The operation of the Taipei-based airline came under scrutiny after 302 passengers were forced to spend Saturday night at Narita International Airport due to substantial delays of two flights to Taiwan — flights JX801 and JX803 — that were caused by strong crosswinds at the airport.
The delays also caused the airline to reschedule two flights that were to depart from Taipei to Los Angeles over the weekend.
Chang, who is a pilot, went to Tokyo with three Starlux staff pilots on Sunday to fly back two Airbus 350 aircraft stranded at Narita airport because of the flight delays. Chang operated one of the flights.

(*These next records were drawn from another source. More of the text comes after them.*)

(* ===== verification/Zod.v ===== *)
(** * Zod schemas: the declarations as data, the library as an interface

    Both the broadcast service and the web client declare their payloads with
    the third-party library Zod.  The declarations are the program's own, and
    are kept here as data ([schema]).  What [safeParse] does with a declaration
    is the library's: it is the class [Zod], whose laws are the documented
    behaviour of the combinators used.  [conforms] says which values a schema
    accepts and [project] what the parsed value is (unknown keys of a plain
    object are dropped, a strict object rejects them); [zod_reference] is a
    concrete function that satisfies the laws. *)

From S2P Require Import Prelude Json JsString.

(** How a property may be missing: [s], [s.optional()], [s.nullish()]. *)
Inductive presence : Type := Required | Optional | Nullish.

#[warnings="-register-all"]
Inductive schema : Type :=
  | ZString
  | ZStringMin (n : nat)            (** [z.string().min(n)] *)
  | ZNumber                         (** [z.number()] *)
  | ZInt                            (** [z.number().int()] *)
  | ZIntMin (lo : Z)                (** [z.number().int().min(lo)], [.positive()] *)
  | ZBool
  | ZUnknown
  | ZEnum (values : list string)    (** [z.enum], [z.literal] *)
  | ZArray (s : schema)
  | ZArrayMin (s : schema) (n : nat)
  | ZNullable (s : schema)
  | ZRecord (s : schema)            (** [z.record(z.string(), s)] *)
  | ZObject (strict : bool) (fields : list (string * presence * schema)).

#[global] Instance presence_eq_dec : EqDecision presence.
Proof. solve_decision. Defined.

Definition field_names (fs : list (string * presence * schema)) : list string :=
  (λ f, f.1.1) <$> fs.

(** Zod 4 integers are the safe integers. *)
Definition max_safe_integer : Z := 2 ^ 53 - 1.

Definition is_safe_int (n : number) : bool :=
  match n with
  | NumZ z => bool_decide (- max_safe_integer ≤ z ≤ max_safe_integer)%Z
  | _ => false
  end.

Definition int_at_least (lo : Z) (n : number) : bool :=
  match n with NumZ z => bool_decide (lo ≤ z)%Z | _ => false end.

(** The values a schema accepts. *)
Fixpoint conforms (s : schema) (v : json) {struct s} : bool :=
  match s, v with
  | ZString, JStr _ => true
  | ZStringMin n, JStr x => bool_decide (n ≤ js_length x)
  | ZNumber, JNum n => num_is_finite n
  | ZInt, JNum n => is_safe_int n
  | ZIntMin lo, JNum n => is_safe_int n && int_at_least lo n
  | ZBool, JBool _ => true
  | ZUnknown, _ => true
  | ZEnum vs, JStr x => bool_decide (x ∈ vs)
  | ZArray s, JArr l => forallb (conforms s) l
  | ZArrayMin s n, JArr l => forallb (conforms s) l && bool_decide (n ≤ length l)
  | ZNullable _, JNull => true
  | ZNullable s, v => conforms s v
  | ZRecord s, JObj kvs => forallb (λ kv, conforms s kv.2) kvs
  | ZObject strict fs, JObj kvs =>
      (fix go fs :=
        match fs with
        | [] => true
        | (k, p, s) :: fs =>
            match jget k kvs with
            | None => bool_decide (p ≠ Required)
            | Some JNull => bool_decide (p = Nullish) || conforms s JNull
            | Some v => conforms s v
            end && go fs
        end) fs
      && (negb strict || forallb (λ kv, bool_decide (kv.1 ∈ field_names fs)) kvs)
  | _, _ => false
  end.

(** The data a successful parse returns. *)
Fixpoint project (s : schema) (v : json) {struct s} : json :=
  match s, v with
  | ZArray s, JArr l | ZArrayMin s _, JArr l => JArr (project s <$> l)
  | ZNullable _, JNull => JNull
  | ZNullable s, v => project s v
  | ZRecord s, JObj kvs => JObj ((λ kv, (kv.1, project s kv.2)) <$> kvs)
  | ZObject _ fs, JObj kvs =>
      JObj ((fix go fs :=
        match fs with
        | [] => []
        | (k, p, s) :: fs =>
            jopt k (match jget k kvs with
                    | Some JNull =>
                        Some (if bool_decide (p = Nullish) then JNull else project s JNull)
                    | Some v => Some (project s v)
                    | None => None
                    end) ++ go fs
        end) fs)
  | _, v => v
  end.

(** One entry of [error.issues]. *)
Record ZodIssue := { issue_path : list string; issue_message : string }.

(** The library, as the source uses it. *)
Class Zod := {
  safeParse : schema → json → list ZodIssue + json;
  safeParse_success s v :
    conforms s v = true → safeParse s v = inr (project s v);
  safeParse_failure s v :
    conforms s v = false → ∃ i rest, safeParse s v = inl (i :: rest);
}.

(** A concrete library for the witnesses. *)
Program Definition zod_reference : Zod := {|
  safeParse s v :=
    if conforms s v then inr (project s v)
    else inl [{| issue_path := []; issue_message := "Invalid input" |}]
|}.
Next Obligation. intros s v H. simpl. by rewrite H. Qed.
Next Obligation. intros s v H. simpl. rewrite H. eauto. Qed.

Section zod_facts.
Context `{Zod}.

Lemma safeParse_inr_iff s v d :
  safeParse s v = inr d ↔ conforms s v = true ∧ d = project s v.
Proof.
  destruct (conforms s v) eqn:Hc.
  - rewrite (safeParse_success s v Hc). naive_solver.
  - destruct (safeParse_failure s v Hc) as (i & rest & ->). naive_solver.
Qed.

Lemma safeParse_inl_iff s v :
  (∃ issues, safeParse s v = inl issues) ↔ conforms s v = false.
Proof.
  destruct (conforms s v) eqn:Hc.
  - rewrite (safeParse_success s v Hc). naive_solver.
  - destruct (safeParse_failure s v Hc) as (i & rest & ->). naive_solver.
Qed.
End zod_facts.

(** ** What acceptance says about the fields of an object *)

Definition field_ok (p : presence) (s : schema) (o : option json) : bool :=
  match o with
  | None => bool_decide (p ≠ Required)
  | Some JNull => bool_decide (p = Nullish) || conforms s JNull
  | Some v => conforms s v
  end.

Definition field_data (p : presence) (s : schema) (o : option json) : option json :=
  match o with
  | Some JNull => Some (if bool_decide (p = Nullish) then JNull else project s JNull)
  | Some v => Some (project s v)
  | None => None
  end.

Fixpoint fields_ok (fs : list (string * presence * schema)) (kvs : list (string * json)) :
    bool :=
  match fs with
  | [] => true
  | (k, p, s) :: fs => field_ok p s (jget k kvs) && fields_ok fs kvs
  end.

Fixpoint fields_data (fs : list (string * presence * schema)) (kvs : list (string * json)) :
    list (string * json) :=
  match fs with
  | [] => []
  | (k, p, s) :: fs => jopt k (field_data p s (jget k kvs)) ++ fields_data fs kvs
  end.

Lemma conforms_object strict fs kvs :
  conforms (ZObject strict fs) (JObj kvs) =
  fields_ok fs kvs &&
  (negb strict || forallb (λ kv, bool_decide (kv.1 ∈ field_names fs)) kvs).
Proof.
  simpl. f_equal. generalize fs. clear fs. intros fs.
  induction fs as [|[[k p] s] fs IH]; simpl; [done|]. by rewrite <-IH.
Qed.

Lemma project_object strict fs kvs :
  project (ZObject strict fs) (JObj kvs) = JObj (fields_data fs kvs).
Proof.
  simpl. f_equal. induction fs as [|[[k p] s] fs IH]; simpl; [done|].
  by rewrite <-IH.
Qed.

Lemma conforms_object_inv strict fs v :
  conforms (ZObject strict fs) v = true →
  ∃ kvs, v = JObj kvs ∧ fields_ok fs kvs = true ∧
    (strict = true → ∀ k, k ∈ keys kvs → k ∈ field_names fs).
Proof.
  destruct v; try done. rewrite conforms_object. intros [Hf Hs]%andb_prop.
  eexists; split_and!; [done..|]. intros -> k. simpl in Hs.
  rewrite forallb_forall in Hs. unfold keys. rewrite list_elem_of_fmap.
  intros ([k' v] & -> & Hin%list_elem_of_In). specialize (Hs _ Hin). simpl in *.
  by apply bool_decide_eq_true in Hs.
Qed.

Lemma fields_ok_elem fs kvs k p s :
  fields_ok fs kvs = true → (k, p, s) ∈ fs → field_ok p s (jget k kvs) = true.
Proof.
  induction fs as [|[[k' p'] s'] fs IH]; simpl; [set_solver|].
  intros [? ?]%andb_prop [?|?]%elem_of_cons; simplify_eq; auto.
Qed.

Lemma jget_fields_data_ne fs kvs k :
  k ∉ field_names fs → jget k (fields_data fs kvs) = None.
Proof.
  induction fs as [|[[k' p] s] fs IH]; simpl; [done|]. intros Hk.
  rewrite jget_app, jget_jopt_ne by set_solver. apply IH. set_solver.
Qed.

Lemma jget_fields_data fs kvs k p s :
  NoDup (field_names fs) → (k, p, s) ∈ fs →
  jget k (fields_data fs kvs) = field_data p s (jget k kvs).
Proof.
  induction fs as [|[[k' p'] s'] fs IH]; simpl; [set_solver|].
  intros [Hk' Hnd]%NoDup_cons [Heq|Hin]%elem_of_cons; simplify_eq.
  - rewrite jget_app, jget_jopt_eq. destruct (field_data _ _ _); [done|].
    by apply jget_fields_data_ne.
  - rewrite jget_app, jget_jopt_ne; [by apply IH|].
    intros ->. apply Hk'. apply list_elem_of_fmap. by exists (k', p, s).
Qed.

Lemma keys_fields_data fs kvs k :
  k ∈ keys (fields_data fs kvs) → k ∈ field_names fs ∧ k ∈ keys kvs.
Proof.
  induction fs as [|[[k' p] s] fs IH]; simpl; [set_solver|].
  unfold keys in *. rewrite fmap_app, elem_of_app. intros [Hk|Hk].
  - assert (k = k' ∧ is_Some (jget k' kvs)) as [-> Hs].
    { destruct (jget k' kvs) as [[]|]; simpl in Hk; set_solver. }
    split; [set_solver|]. destruct (decide (k' ∈ keys kvs)) as [|Hn]; [done|].
    apply jget_None in Hn. rewrite Hn in Hs. by destruct Hs.
  - set_solver.
Qed.

(** Reading a required or optional string field of accepted data. *)
Lemma field_ok_string o :
  field_ok Required ZString o = true → ∃ s, o = Some (JStr s).
Proof. destruct o as [[]|]; simpl; naive_solver. Qed.

Lemma field_ok_opt_string o :
  field_ok Optional ZString o = true → o = None ∨ ∃ s, o = Some (JStr s).
Proof. destruct o as [[]|]; simpl; naive_solver. Qed.

Lemma field_ok_int p o :
  p ≠ Nullish → field_ok p ZInt o = true →
  (p = Optional ∧ o = None) ∨
  ∃ z, o = Some (JNum (NumZ z)) ∧ (- max_safe_integer ≤ z ≤ max_safe_integer)%Z.
Proof.
  intros Hp. destruct o as [[| |n| | |]|]; simpl.
  all: rewrite ?orb_false_r; try discriminate.
  - by rewrite bool_decide_eq_true.
  - destruct n; simpl; try discriminate. rewrite bool_decide_eq_true. right; eauto.
  - rewrite bool_decide_eq_true. left. by destruct p.
Qed.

He told reporters at Taiwan Taoyuan International Airport that “he did not sleep the night before because he tried to catch a red-eye flight to handle the situation in Tokyo.”
The CAA said it has launched an investigation into the incident on Saturday.
“We have asked Starlux to explain what happened with the return flights from Tokyo on Saturday. Some of the key issues we are seeking to clarify include whether the airline has thoroughly followed aviation safety measures in handling the weather-induced flight disruption, whether cabin crew have worked overtime, how it dealt with problems caused by flight delays and cancelation, and how it has planned to compensate passengers, the agency said.
It has also asked the airline to address the issues immediately, it added.
Local media reported that the agency would also investigate an abnormality with a navigation light on flight JX803, and whether Narita Airport had agreed to have one of the airline’s planes take off during the airport’s curfew.
As Chang said he did not sleep the night before operating an aircraft back to Taipei, the agency would examine if he complied with regulations on flight duties for pilots, the reports said.